Mr. Speaker, I would like to thank my colleagues.
In the last 50 years since the end of the war, that is, in the latter part of this century, man has conquered space, broken the sound barrier, walked on the moon and plumbed the depths of the oceans. In a few brief seconds, we can send documents around the world. In our homes, our televisions give us a front row seat to global events.
Truly remarkable, even extraordinary, technological advances have taken place during the second half of this century.
And yet, according to an eminent scientist from Harvard University by the name of Edward Wilson, during this same time span, the earth's environment has suffered the most damage since the dinosaur age.
Each year, 27 million acres of forests, an area twice the size of Nova Scotia, are devastated. Desertification swallows up 15 million acres each year, an area slightly larger the Nova Scotia. Some three billion inhabitants of this planet do not have adequate sanitation facilities. More than one billion people do not have clean drinking water.

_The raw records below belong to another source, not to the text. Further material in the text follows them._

(** With host resolution a program named by a relative path is resolved
    against the working directory: [./name] falls back to the base-name rules
    for [name] like an absolute path does, and an allow rule for the name lets
    a file of the working directory run. *)
Theorem relative_program_uses_basename_rule home_dir cwd name args extra d fallback :
  absolute cwd -> name_ok name ->
  exists p : Policy (gmap str (list PrefixRule)),
    add_prefix_rule policy_empty (name :: args) d = Ok p /\
    check_with_options home_dir (Some cwd) p ((lit "./" ++ name) :: args ++ extra) fallback
      (mk_options true) =
    Ok (mk_evaluation d [PrefixRuleMatch (name :: args) d (Some (cwd ++ [Normal name])) None]).
Proof.
  intros Hcwd Hn. eexists. split; [done|]. unfold check_with_options. rewrite matches_unfold.
  assert (name <> lit "./" ++ name) as Hne.
  { intros E. apply (f_equal length) in E. rewrite length_app in E. simpl in E. lia. }
  unfold match_exact_rules. cbn [rules_by_program]. rewrite mm_get_insert, decide_False by done.
  cbn [policy_empty policy_new rules_by_program]. rewrite mm_get_new.
  cbn [default resolve_host_executables].
  unfold match_host_executable_rules. rewrite from_relative by done.
  unfold executable_path_lookup_key, file_name. rewrite last_snoc.
  cbn [fmap option_fmap option_map rules_by_program]. unfold executable_lookup_key.
  rewrite mm_get_insert, decide_True by done.
  cbn [policy_new policy_empty rules_by_program host_executables_by_name].
  rewrite mm_get_new, lookup_empty. cbn [default app omap list_omap].
  rewrite literal_rule_matches, decide_True by (by eexists). done.
Qed.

In 1930 the world was producing 7 million tonnes of chemicals; in 1950 just after the war, 7 million tonnes of chemicals; in 1970, 63 million tonnes of chemicals; and in 1985, 250 million tonnes of chemicals. In this decade of the 1990s the world will be producing 500 million tonnes of chemicals. According to UNEP statistics this figure is likely to double every decade from now on.
All of us enjoy the benefits of the use of chemicals. Our telephones, our appliances and our homes contain all sorts of products derived from chemicals. What we failed to do as a people, as a society, as all societies around the world, was to assess the impact of the use of chemicals before we started to produce them. The objective of CEPA, the Canadian Environmental Protection Act, is to control the management of toxic substances from their creation right through to elimination. The act is now five years old.
After five years we must address the following questions. Is the act as effective as it could be? What must members of the House and of the Standing Committee on the Environment and Sustainable Development recommend and do to eliminate the 11 critical toxic substances flagged by the International Joint Commission as the most harmful and hazardous to human health? What must we do to deal with the hundreds and thousands of other toxic substances that bioaccumulate every day in our streams and ecosystems and that destroy our environment?
I would suggest that we need a two tier approach. First we need to control and to eliminate gradually and as soon as possible existing toxic substances that have accumulated and continue to fester our lakes, our streams, our air and our land. At the same time as these exist, all over our countryside there lies toxic waste at the bottom of our streams and on our land. We have to prevent disasters from arising.
Sadly enough I experienced a disaster in Saint-Basile-le-Grand a few years ago. For three weeks thousands of people had to be moved from their homes because of a PCB fire. We have to make sure that environmental catastrophes arising from toxic substances already produced are controlled and that disasters are avoided.
We must make sure above all not to add to what is already in our ecosystems and in the atmosphere. We must use all our laws in an intelligent way through co-ordinated action. We must use impact assessment clauses intelligently enough to assess our programs, our policies, our activities and our advance planning to arrive together at prevention because prevention is the cure.
We must use the act intelligently so that a national prevention policy takes place that ensures our industries use clean technologies and closed loop technologies in manufacturing processes to prevent toxic substances from reaching the atmosphere and the ecosystems.
Above all, we must have an integrated approach and muster all resources in the system. We must realize that we cannot do anything about the environment without talking about health, we cannot do anything about the economy without talking about the environment and we can do nothing at all without talking about education, since education forms the very basis of any action in our society. All the elements of a societal policy are tied together, and the environment, the functioning of the ecosystems, is at the root of all this. We must therefore have an ecosystemic approach and involve all those concerned, not only the federal, provincial and municipal levels of government but all stakeholders in our society, including industry, academics, environmental groups and the public.
That is why I want to strongly support this initiative of the hon. ministers of health and the environment who are giving us, in the Standing Committee on Environment and Sustainable Development, considerable leeway to consult all Canadian stakeholders to upgrade this act which is the basis of our environmental policy regarding toxic substances.
Together, we must work relentlessly to successfully eliminate toxic substances from our environment because the environment knows no political boundaries. This is a golden opportunity for all of us, from the various political parties, to co-operate to achieve a common goal.
The environment after all is a matter of equity.
In closing, I would like to quote the great British theologist, David Attenborough: "As far as we are aware we are the only human beings in the black immensities of the universe. We are alone in space. And the fate of our planet and indeed of all of us is in our own hands".
I suggest that these hands must be caring hands, must be helping hands, must be hands that work very hard to build a society where equity and environmental justice are synonymous, where we build, we conserve, we preserve, we enhance nature, the ecosystems that provide life and living and not destroy them because the environment from start to finish is a matter of living and of quality of life.
We owe it not only to ourselves but especially to generations to follow that we do a very, very positive, concerted job among all of us to reform CEPA in the most effective way possible.